Do you still get a bit nervous being on the stage and going up before such iconic band such as Anti-Flag? Sure! I get nervous all the time. I am just a bundle of feelings always. I am never cool, calm and collected. Even like small shows and basement shows, I am getting up in front of people and I have a responsibility to be talking about certain things and giving them the best show.

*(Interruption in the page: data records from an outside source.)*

Lemma mapM_concat {A B} (f : A → option (list B)) (g : A → list B) l :
  (∀ x, x ∈ l → f x = Some (g x)) → mjoin <$> mapM f l = Some (l ≫= g).
Proof.
  induction l as [|x l IH]; intros H; [done|]. cbn [mapM]. rewrite H by set_solver. cbn [mbind option_bind].
  specialize (IH ltac:(set_solver)). destruct (mapM f l); [|done]. cbn [fmap option_fmap option_map mbind option_bind] in *. injection IH as IH. simpl. f_equal. f_equal. exact IH.
Qed.

Lemma finish_holds evs a :
  holds (final evs) a → registered a = true →
  kernel_finish a = Some (mkReg (checkBlockId_ a) (registered a) (regValActual_ a) (kernelName_ a)
                            (sent a ++ (pair LV_WARN <$> expected (kernelName_ a) evs))).
Proof.
  intros Ha Hreg. unfold kernel_finish.
  assert (H : mjoin <$> mapM (λ ir, check_entry a ir.1 ir.2) entries = Some (expected (kernelName_ a) evs)).
  { apply mapM_concat. intros [i r] Hin. unfold entries in Hin.
    apply list_elem_of_bind in Hin as (i' & Hin & Hi%elem_of_seqZ).
    apply list_elem_of_bind in Hin as (r' & [= -> ->]%list_elem_of_singleton & Hr%elem_of_seqZ).
    destruct (Ha i' r' ltac:(lia) ltac:(lia)) as (row & Hrow & Hv). unfold check_entry. cbn [fst snd].
    rewrite Hrow. cbn [mbind option_bind]. rewrite Hv. cbn [mbind option_bind].
    destruct (at_index g_regInfoTbl r') as [info|] eqn:Et.
    - cbn [mbind option_bind]. rewrite andb_comm. done.
    - exfalso. unfold at_index in Et. rewrite (proj2 (Z.leb_le 0 r')) in Et by lia.
      apply lookup_ge_None in Et. change (length g_regInfoTbl) with 8%nat in Et. unfold REG_NUM in Hr. simpl in Hr. lia. }
  destruct (mapM _ _) as [l|]; [|done]. cbn [mbind option_bind]. simpl in H. injection H as ->.
  unfold report. by rewrite Hreg.
Qed.
Record KernelSyncErrorDesc := mkSyncErr {
  se_errorType : Z; se_location : Location; se_syncLocation : Location; se_syncThreadLoc : SimtThreadLocation;
}.

(** [SetDeviceIdKernelIdx] on an event that is zero before. *)
Definition kernel_index (km : KernelManager) (device : Z) : Z :=
  match GetKernelCount device km with Some n => if 0 <? n then u32 (n - 1) else 0 | None => 0 end.

Definition online_error (km : KernelManager) (device : Z) (blockType : BlockType) (serialNo : Z) (s : SyncSanitizer)
    (d : KernelSyncErrorDesc) : SyncSanitizer :=
  if ASan.KE_MAX <=? se_errorType d then s
  else
    let s := if negb (hasWarnedSyncIndexOutOfBounds s) && (se_errorType d =? KE_SYNC_THREADS_RECORD_LOSS)
             then upd_threads (syncThreadsInfo_ s) true (sent s ++ [(LV_WARN, MRecordLoss)]) s else s in
    if se_errorType d =? KE_THREADS_ASYNC_IN_BLOCK then
      let event := Race.mkErr serialNo device (kernel_index km device) (u32 (loc_blockId (se_location d))) 0 0 0
                     (loc_pc (se_syncLocation d)) 0 0 0 blockType (se_syncThreadLoc d) true in
      upd_threads (syncThreadsInfo_ s ++ [event]) (hasWarnedSyncIndexOutOfBounds s) (sent s) s
    else s.

(** [None] stands for the null descriptor array. *)
Definition ParseOnlineError (km : KernelManager) (device : Z) (descs : option (list KernelSyncErrorDesc))
    (blockType : BlockType) (serialNo : Z) (s : SyncSanitizer) : SyncSanitizer :=
  match descs with
  | None => s
  | Some l => foldl (online_error km device blockType serialNo) s l
  end.
End Sync.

Being from Baltimore, how has that city, with Ferguson nearby and 2015 Baltimore protests, inspired your songs and your political stance? We wrote a song called “Give’Em Hell Kid” about specifically police brutality because winter of 2014 was when all that stuff was going down in Ferguson and the Michael Brown case. I just remember how angry that made me feel, that there is anybody walking around worried to just fucking go out and exist in the world because of the color of their skin. I personally believe that unless you are taking an active stance against it then apathy is just like the worst fucking thing you can do. Like saying it doesn’t affect me or it is not my problem, it’s like yeah but as human beings, we have a responsibility to each other and to look out for one another. So, I don’t know I was just watching how much the people were struggling and hurting from this, and then when everything happened with Freddie Gray and the Baltimore uprising. When you’re angry and hurt and in those feelings, you’re not sitting down thinking what is the most rational and logical way to express these feelings. People don’t get to police how people feel, especially in the face of such egregious oppression.

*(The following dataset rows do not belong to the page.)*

(** A recorded instruction takes the place of the last one of its pipe. *)
Lemma redundancy_record evs last_ out e i q :
  redundancy_inv evs (last_, out) → eventInfo e = SyncInfo i → getPipeTypeFromSanEvent e = q → relevant q e = true →
  q ≠ PIPE_SIZE →
  let self := getSyncDispInfoFromEvent bytes e i in
  let prev := default zero_SyncDispInfo (last_ !! PipeType_code q) in
  let flagged := bool_decide (sync_opType i = SET_FLAG) || bool_decide (sync_opType i = WAIT_FLAG) in
  redundancy_inv (evs ++ [e])
    (<[PipeType_code q := self]> last_, if flagged && SyncDispInfo_eqb self prev then out ++ [prev; self] else out).
Proof.
  intros Hinv He Hq Hrel Hqs self prev flagged p Hp. destruct (Hinv p Hp) as [H1 H2]. destruct (Hinv q Hqs) as [Q1 _].
  cbn [fst snd] in *.
  assert (Hpair : match last (stream q evs) with Some x => report_pair x e | None => [] end =
                  if flagged && SyncDispInfo_eqb self prev then [prev; self] else []).
  { unfold prev. rewrite Q1. destruct (last (stream q evs)) as [x|]; simpl.
    - unfold report_pair, redundant, info, self. destruct (eventInfo x) as [|j| | | | | | | | | | | | |] eqn:Hx;
        rewrite ?He; simpl; try (by rewrite eqb_zero, andb_false_r).
      rewrite (eqb_redundant x j e i Hx He). fold flagged. rewrite <- andb_assoc.
      by destruct (flagged && _).
    - unfold self. by rewrite eqb_zero, andb_false_r. }
  assert (Hout : ∀ p, filter (λ d, disp_pipe d = p) (if flagged && SyncDispInfo_eqb self prev then out ++ [prev; self] else out)
     = filter (λ d, disp_pipe d = p) out ++ if bool_decide (q = p) && (flagged && SyncDispInfo_eqb self prev) then [prev; self] else []).
  { intros p'. destruct (flagged && SyncDispInfo_eqb self prev) eqn:Hfl; [|by rewrite andb_false_r, app_nil_r].
    rewrite andb_true_r. apply andb_true_iff in Hfl as [Hfl Heq]. unfold flagged in Hfl.
    assert (Hs : disp_pipe self = q).
    { eapply info_pipe; [done| |done|done]. apply orb_true_iff in Hfl as [?%bool_decide_eq_true|?%bool_decide_eq_true]; auto. }
    apply filter_pair; [|done]. rewrite <- Hs. by apply eqb_pipe. }
  rewrite Hout, H2, stream_snoc. destruct (decide (q = p)) as [->|Hne].
  - rewrite Hrel, last_snoc, lookup_insert_eq, doubles_snoc, Hpair, bool_decide_true by done. split; [|done].
    simpl. unfold info. by rewrite He.
  - assert (relevant p e = false) as -> by (unfold relevant; by rewrite bool_decide_false by congruence).
    rewrite lookup_insert_ne by (intros ?%pipe_code_inj; congruence). rewrite bool_decide_false by done.
    by rewrite !app_nil_r.
Qed.

Lemma redundancy_clear evs last_ out e q :
  redundancy_inv evs (last_, out) → (∀ i, eventInfo e ≠ SyncInfo i) → getPipeTypeFromSanEvent e = q → q ≠ PIPE_SIZE →
  redundancy_inv (evs ++ [e]) (delete (PipeType_code q) last_, out).
Proof.
  intros Hinv He Hq Hqs p Hp. destruct (Hinv p Hp) as [H1 H2]. cbn [fst snd] in *. rewrite stream_snoc.
  assert (Hrel : relevant p e = bool_decide (q = p)).
  { unfold relevant. rewrite Hq. destruct (eventInfo e); rewrite ?andb_true_r; try done. naive_solver. }
  rewrite Hrel. case_bool_decide as E; [subst p|].
  - rewrite last_snoc, lookup_delete_eq, doubles_snoc, H2. unfold info. simpl. split; [by destruct (eventInfo e); naive_solver|].
    destruct (last _) as [x|]; [|by rewrite app_nil_r]. unfold report_pair, redundant.
    destruct (eventInfo x), (eventInfo e); try (by rewrite app_nil_r). naive_solver.
  - rewrite lookup_delete_ne by (intros ?%pipe_code_inj; congruence). by rewrite app_nil_r.
Qed.

Lemma redundancy_step evs st e : redundancy_inv evs st → redundancy_inv (evs ++ [e]) (DoRedundancyCheck bytes e st).
Proof.
  intros Hinv. destruct st as [last_ out]. unfold DoRedundancyCheck. set (q := getPipeTypeFromSanEvent e).
  assert (Hskip : (∀ p, p ≠ PIPE_SIZE → relevant p e = false) → redundancy_inv (evs ++ [e]) (last_, out)).
  { intros Hs p Hp. apply redundancy_other; auto. }
  case_bool_decide as Hq.
  { apply Hskip. intros p Hp. unfold relevant. fold q. by rewrite bool_decide_false by congruence. }
  destruct (eventInfo e) as [|i| | | | | | | | | | | | |] eqn:He; try (apply redundancy_clear; [done|congruence|done|done]).
  destruct (sync_isGenerated i) eqn:Hg.
  { apply Hskip. intros p Hp. unfold relevant. rewrite He, Hg. apply andb_false_r. }
  pose proof (redundancy_record evs last_ out e i q Hinv He eq_refl) as Hrec. cbn zeta in Hrec.
  assert (Hrel : sync_opType i ≠ PIPE_BARRIER → relevant q e = true).
  { intros. unfold relevant. rewrite He, Hg. fold q. rewrite bool_decide_true by done. by rewrite bool_decide_false by done. }
  destruct (sync_opType i) eqn:Ht; try (apply Hrec; [by apply Hrel|done]).
  apply Hskip. intros p Hp. unfold relevant. rewrite He, Hg, Ht. apply andb_false_r.
Qed.
End redundancy.

(** ** A kernel *)

(** The calls of a kernel: [evs] and then [fin], split in any way. *)
Record kernel_run (k : KernelSummary) (s : SyncSanitizer) (calls : list (SanitizerRecord * list SanEvent))
    (evs : list SanEvent) (fin : SanEvent) : Prop := {
  k_accepted : (SetKernelInfo k s).2 = true;
  k_registered : registered s = true;
  k_records : Forall (λ c, IsMstxRecordWithTensor c.1 = false) calls;
  k_events : mjoin (snd <$> calls) = evs ++ [fin];
  k_finish : Replay.is_finish fin = true;
  k_ok : kernel_ok (kernelType k) (deviceType_ s) (blockDim k) evs = true;
  k_fits : Forall (λ e, event_fits e = true) evs;
}.

Section kernel.
Context (bytes : SanEvent → MemOpInfo).

Definition run_calls (calls : list (SanitizerRecord * list SanEvent)) (s : SyncSanitizer) : option SyncSanitizer :=
  foldl (λ o c, o ≫= DoEvents bytes c.1 c.2) (Some s) calls.

(** The events of the checked blocks. *)
Definition targets (checkBlockId : Z) (evs : list SanEvent) : list SanEvent :=
  filter (λ e, IsTargetBlockId checkBlockId (coreId (loc e)) = true) evs.

Lemma targets_snoc b evs e :
  targets b (evs ++ [e]) = targets b evs ++ if IsTargetBlockId b (coreId (loc e)) then [e] else [].
Proof. unfold targets. rewrite filter_app. f_equal. rewrite filter_cons. case_decide as H; [by rewrite H|]. by destruct (IsTargetBlockId _ _). Qed.

Context (kt : KernelType) (dt : DeviceType) (B : Z) (HB : 1 <= B) (HBmax : B * 12 < 4294967296).
Context (r0 : Replay.PipelineReplayer).

(** The state while a kernel that started in state [s0] runs. *)
Record running (s0 : SyncSanitizer) (evs : list SanEvent) (s : SyncSanitizer) : Prop := {
  n_recorded : recorded kt dt B evs (pipelineReplayer_ s).1 (pipelineReplayer_ s).2;
  n_replay : record_all evs r0 = Some (pipelineReplayer_ s);
  n_open : Replay.isFinished_ (pipelineReplayer_ s).2 = false;
  n_match : matched bytes (targets (checkBlockId_ s0) evs) (syncEvents_ s);
  n_redundant : redundancy_inv bytes (targets (checkBlockId_ s0) evs) (pipeRedundancyEvents_ s, redundancyInfo_ s);
  n_stuck : stuckEvents_ s = [];
  n_finished : isFinished_ s = false;
  n_block : checkBlockId_ s = checkBlockId_ s0;
  n_registered : registered s = registered s0;
  n_threads : syncThreadsInfo_ s = syncThreadsInfo_ s0;
  n_sent : sent s = sent s0;
}.

Lemma Do_open fuel e r r' : Replay.is_finish e = false → Replay.Do fuel e r = Some r' →
  Replay.isFinished_ r'.2 = Replay.isFinished_ r.2.
Proof.
  intros He. destruct r as [c m]. unfold Replay.Do. rewrite He. cbn [negb]. destruct (Cont.Push _ _ _ _ _) as [c'|]; [|done].
  cbn [mbind option_bind]. intros [= <-]. cbn [snd]. unfold Replay.CacheMstxCrossSet.
  destruct (Replay.is_mem_event e), (eventInfo e); try done; by case_bool_decide.
Qed.

Lemma record_all_snoc evs r e : record_all (evs ++ [e]) r = (record_all evs r ≫= Replay.Do 0 e).
Proof.
  revert r. induction evs as [|x evs IH]; intros r; cbn [record_all app mbind option_bind].
  - by destruct (Replay.Do 0 e r).
  - destruct (Replay.Do 0 x r); [apply IH|done].
Qed.

Lemma Do_fuel fuel e r : Replay.is_finish e = false → Replay.Do fuel e r = Replay.Do 0 e r.
Proof. intros He. destruct r. unfold Replay.Do. by rewrite He. Qed.

Lemma running_stuck_check s0 evs s e :
  running s0 evs s → replayable kt dt B e = true → Z.of_nat (4 * length evs) < 2147483648 →
  ∃ r, DoStuckCheck bytes e s = Some (upd_stuck r [] s) ∧ recorded kt dt B (evs ++ [e]) r.1 r.2 ∧
    record_all (evs ++ [e]) r0 = Some r ∧ Replay.isFinished_ r.2 = false.
Proof.
  intros Hr He Hlen. unfold replayable in He. bool_prop. unfold DoStuckCheck.
  destruct (pipelineReplayer_ s) as [c m] eqn:Hp. pose proof (n_recorded _ _ _ Hr) as Hrec. rewrite Hp in Hrec. cbn [fst snd] in Hrec.
  destruct (record_step kt dt B HB evs c m e (fuel_of c) Hrec) as (c' & m' & E & Hr'); [done..|].
  pose proof (n_open _ _ _ Hr) as Hop. rewrite Hp in Hop.
  pose proof (Do_open _ _ _ _ ltac:(done) E) as Hop'. rewrite Hop in Hop'. cbn [fst snd] in *. rewrite E. cbn [mbind option_bind].
  exists (c', m'). unfold Replay.IsFinished. cbn [snd]. rewrite Hop'. split.
  2: { split; [done|]. split; [|done]. rewrite record_all_snoc, (n_replay _ _ _ Hr), Hp. cbn [mbind option_bind].
       by rewrite <- (Do_fuel (fuel_of c)). }
  by rewrite (d_called _ _ _ _ _ _ Hrec), (d_called _ _ _ _ _ _ Hr'), (n_stuck _ _ _ Hr).
Qed.

Lemma running_step s0 evs s e :
  running s0 evs s → replayable kt dt B e = true → event_fits e = true → Z.of_nat (4 * length evs) < 2147483648 →
  ∃ s', running s0 (evs ++ [e]) s' ∧ ∀ rest, do_events bytes (e :: rest) s = do_events bytes rest s'.
Proof.
  intros Hr He Hf Hlen. destruct (running_stuck_check _ _ _ _ Hr He Hlen) as (r & Hs & Hrec & Hall & Hop).
  assert (Hnf : Replay.is_finish e = false) by (unfold replayable in He; by bool_prop).
  destruct (IsTargetBlockId (checkBlockId_ s0) (coreId (loc e))) eqn:Ht.
  - set (s1 := upd_stuck r [] s). set (m := DoMatchCheck bytes e (syncEvents_ s1)).
    set (st := DoRedundancyCheck bytes e (pipeRedundancyEvents_ s, redundancyInfo_ s)).
    exists (upd_redundancy st.1 st.2 (upd_match m s1)). destruct Hr. split.
    + split; try done; simpl; rewrite targets_snoc, Ht.
      * by apply matched_step.
      * rewrite <- surjective_pairing. by apply redundancy_step.
    + intros rest. cbn [do_events]. rewrite Hs. cbn [mbind option_bind]. rewrite Hnf. cbn [checkBlockId_ upd_stuck].
      rewrite n_block0, Ht. cbn [negb]. fold s1. fold m. change (pipeRedundancyEvents_ (upd_match m s1)) with (pipeRedundancyEvents_ s).
      change (redundancyInfo_ (upd_match m s1)) with (redundancyInfo_ s). fold st. by destruct st.
  - exists (upd_stuck r [] s). destruct Hr. split.
    + split; try done; simpl; by rewrite targets_snoc, Ht, app_nil_r.
    + intros rest. cbn [do_events]. rewrite Hs. cbn [mbind option_bind]. rewrite Hnf. cbn [checkBlockId_ upd_stuck].
      by rewrite n_block0, Ht.
Qed.

Lemma running_events s0 evs done s :
  running s0 done s → Forall (λ e, replayable kt dt B e = true) evs → Forall (λ e, event_fits e = true) evs →
  Z.of_nat (4 * length (done ++ evs)) < 2147483648 →
  ∃ s', running s0 (done ++ evs) s' ∧ ∀ rest, do_events bytes (evs ++ rest) s = do_events bytes rest s'.
Proof.
  revert done s. induction evs as [|e evs IH]; intros done s Hr Hrep Hfit Hlen.
  - exists s. rewrite app_nil_r. done.
  - apply Forall_cons in Hrep as [He Hrep]. apply Forall_cons in Hfit as [Hf Hfit].
    rewrite length_app in Hlen. simpl in Hlen.
    destruct (running_step s0 done s e Hr He Hf ltac:(lia)) as (s1 & H1 & E1).
    destruct (IH (done ++ [e]) s1 H1 Hrep Hfit) as (s2 & H2 & E2); [rewrite !length_app; simpl; lia|].
    exists s2. rewrite <- app_assoc in H2. split; [done|]. intros rest. simpl. rewrite <- E2. apply E1.
Qed.

(** What the callback of the replayer collects from the events left at the heads
    of the queues. *)
Definition stuck_info (heads : list SanEvent) : SyncStuckDspInfo :=
  heads ≫= λ e, stuck_callback bytes (Replay.ALL_DEVICE_STUCK, e).
Definition stuck_messages (heads : list SanEvent) : list (LogLv * message) :=
  match stuck_info heads with [] => [] | l => [(LV_ERROR, MStuck l)] end.

Definition report_messages (s : SyncSanitizer) : list (LogLv * message) :=
  ((λ i, (LV_WARN, MUnpaired i)) <$> unpaired (syncEvents_ s)) ++
  ((λ i, (LV_WARN, MRedundant i)) <$> redundancyInfo_ s) ++
  ((λ e, (LV_ERROR, MThreads e)) <$> syncThreadsInfo_ s).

The one thing I love the most about your music is that is always politically charged and speaks towards truly marginalized groups of people and movements like Black Lives Matter. What inspired you and the band to take the music in this direction, knowing that the hardcore scene is mostly cis hetero white males? People like to think that we live in a post-racial society and the last year has made it very clear that we do not. It’s up to people who aren’t necessarily those people [people of color] to confront our peers about it. It’s not just the job of Black people to have to explain to everyone else why shit isn’t okay. As a white person, I think it’s my responsibility to go talk to other white people because I do have the privilege of being more accessible to them.